This past Thursday, the United States Supreme Court upheld the constitutionality of the Affordable Care Act, which I believe is the first step towards universal health care coverage.  While learning more about the ruling, I thought I should take some time to learn what some of the other nations that share our world are doing in regards to universal health care coverage.

A story in the Washington Post shows that many nations, both wealthy and developing, have adopted or are adopting different forms of universal health care coverage.

As Supreme Court upholds mandate, other countries move toward universal health coverage

By Olga Khazan

As the United States Supreme Court upholds the Affordable Care Act’s mandate requiring all Americans to have health insurance, the U.S. falls in line with dozens of other countries that have recently begun moving toward universal health coverage.

Worldwide, countries that were once considered universal-health “blind spots,” such as India and South Africa, are developing systems that provide access to medical care for nearly all of their citizens, according to Yanzhong Huang, a senior fellow at the Council on Foreign Relations, writing for the Yale Center for the Study of Globalization.


Among the countries mentioned in the article as Singapore, South Korea, Colombia, India, China, India, South Africa, Rwanda and Thailand as nations that have adopted or are adopting forms of universal health care coverage.

The Washington Post article cites great progress in Brazil:
Then there’s Brazil, where half the population had no health coverage in 1988. Now, more than 75 percent of the country’s people rely exclusively on the government system for their health-care coverage,. according to a 2010 World Health Organization bulletin. Inadequate funds and staffing shortages have plagued the system from the start, but still, “infant mortality has decreased from 46 per 1000 live births in 1990 to 18 per 1000 live births in 2008,” the WHO wrote.


In the previously mentioned article by Yanzhoung Hang in Yale Global Online, the writer notes that many nations have adopted universal health care coverage.

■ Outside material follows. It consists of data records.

(** ** Counting *)

Lemma run_count X loc h T a C W P r me k i my total :
  pinv X loc T C W → (i + k = length C)%nat →
  count_threads me i k my total (Sys h T a C W P r) =
  Done ((match C !! me with
         | Some x => if decide (i ≤ me)%nat then Z.of_nat (length (c_runqueue x)) else my
         | None => my
         end, count_from C i total), Sys h T a C W P r).
Proof.
  intros Hp. revert i my total. induction k as [|k IH]; intros i my total Hk.
  - cbn [count_threads]. unfold kret, count_from. rewrite drop_ge by lia. simpl. do 3 f_equal.
    destruct (C !! me) as [x|] eqn:Hx; [|done]. apply lookup_lt_Some in Hx. by rewrite decide_False by lia.
  - destruct (lookup_lt_is_Some_2 C i) as [x Hx]; [lia|]. pose proof (co_locks _ _ _ _ (pi_cpus _ _ _ _ _ Hp _ _ Hx)) as [Hl _].
    cbn [count_threads]. kgo (run_rq_acquire h T a C W P r me i x Hx Hl). set (x1 := cp_rqlock (Some me) x).
    pose proof (lookup_cpu_same C i x x1 Hx) as Hx1. kgo (run_the_cpu h T a _ W P r i x1 Hx1).
    kgo (run_rq_release h T a _ W P r me i x1 Hx1 eq_refl). rewrite insert_twice.
    change (cp_rqlock None x1) with (cp_rqlock None x). rewrite <-Hl, cp_rqlock_id. rewrite (list_insert_id C i x) by done.
    change (c_runqueue x1) with (c_runqueue x). rewrite IH by lia. unfold count_from. rewrite (drop_S C x i Hx). cbn [foldl].
    do 3 f_equal. destruct (C !! me) as [y|] eqn:Hy.
    + case_bool_decide as Him; [subst i; rewrite Hx in Hy; injection Hy as <-; by rewrite decide_False, decide_True by lia|].
      destruct (decide (S i ≤ me)%nat); [by rewrite decide_True by lia|by rewrite decide_False by lia].
    + case_bool_decide as Him; [subst; congruence|done].
Qed.
(* ===== verification/ThreadsCreate.v ===== *)
(** * Creating threads and processors keeps the invariant

    [thread_fork] and [cpu_create], with every way an allocation can fail. *)

From stdpp Require Import base numbers list gmap fin_maps fin_sets sets strings pretty.
From Stdlib Require Import ZArith Lia.
From S2P Require Import Prelude KernelHeap Array Wchan Spinlock Threads ThreadsRun ThreadsInv ThreadsHeap ThreadsOps.

Open Scope Z_scope.
Open Scope kernel_scope.

Definition new_thread (n : Z * string) : thread :=
  Thread n (Some "NEW") S_READY None [] None None None false (IPL_HIGH, 1).

Section Create.
Context {H : Type} {HH : KernelHeap H}.
Implicit Types (X : gset Z) (loc : gmap Z place) (bl : gmap Z owner) (h : H) (T : gmap Z thread) (a : array) (C : list cpu) (W : gmap Z wchan) (P : gmap Z tproc) (r : option (Z * Z)) (me c : nat) (t w : Z) (th : thread).

(** The allocator itself panicked. *)
Definition heap_panics : Prop := ∃ sz (h : H), kmalloc sz h = Panic.

Lemma kstrdup_outcome h s :
  heap_ok h → short_name s → match kstrdup s h with Done _ => True | Panic => heap_panics | _ => False end.
Proof.
  intros Hok Hs. unfold short_name in Hs. unfold kstrdup, kbind.
  assert (Hsz : heap_size (u32 (Z.of_nat (String.length s) + 1))) by (unfold heap_size; nowrap; lia).
  destruct (kmalloc_defined h _ Hok Hsz) as [H1 H2].
  destruct (kmalloc (u32 (Z.of_nat (String.length s) + 1)) h) as [[[z|] h']| | |] eqn:E; try done. unfold heap_panics. by eauto.
Qed.

(** A new block for [t]. *)
Lemma hinv_alloc bl h h' T a P t b :
  hinv bl h T a P → heap_ok h' → b ∉ allocated h → allocated h' = {[b]} ∪ allocated h → T !! t = None →
  hinv (<[b := OThread t]> bl) h' T a P.
Proof.
  intros Hh Hok Hb Ha HT. apply (hinv_owner bl _ h _ T _ a _ P _ (OThread t)); try done.
  - apply (keeps_fresh _ h); [apply (ho_alloc _ _ _ _ _ Hh)|done].
  - apply (alloc_fresh bl h); [apply (ho_alloc _ _ _ _ _ Hh)|done].
  - intros u th Hu. left. split; [done|]. intros [= ->]. congruence.
  - intros p x Hx. left. by split.
  - by left.
Qed.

World Momentum Builds for Universal Health Coverage

Yanzhong Huang
YaleGlobal, 9 March 2012

This new wave of universal health coverage, or UHC, has touched nearly 100 countries, all studying how to institute government-funded programs of health care. This concept is taking off in populous countries and traditionally UHC “blind spots,” such as Indonesia, China, India and South Africa. Combined, these four countries account for 40 percent of the world’s population. Unlike the US, emerging economies are not buying the argument that health care is largely the responsibility of individuals and businesses, with a public provision relegated to special interests, including the elderly, veterans and the indigent.

In India, a national health-insurance scheme geared towards increasing access for the poor, known as RSBY, started rolling in April 2008. So far it has enabled 100 million to have cashless, paperless, portable access to inpatient health care provided by more than 8,000 public and private hospitals across the country. The country’s Planning Commission is considering a report from a high-level expert group, calling for provision of easily accessible and affordable health care to all Indians by 2022.

Similar dynamics are observed in China, which announced plans to pump $124 billion into its health sector in January 2009, in a bid to achieve “safe, effective, convenient and affordable” health care by 2020. By the end of 2011, 95 percent of the Chinese citizens have already been covered by some form of health insurance. While UHC programs and initiatives vary across countries, the government political and financial support allows the cost burden of health care to be shared widely and evenly, health care services to be better utilized, and the health status of individuals to steadily improve.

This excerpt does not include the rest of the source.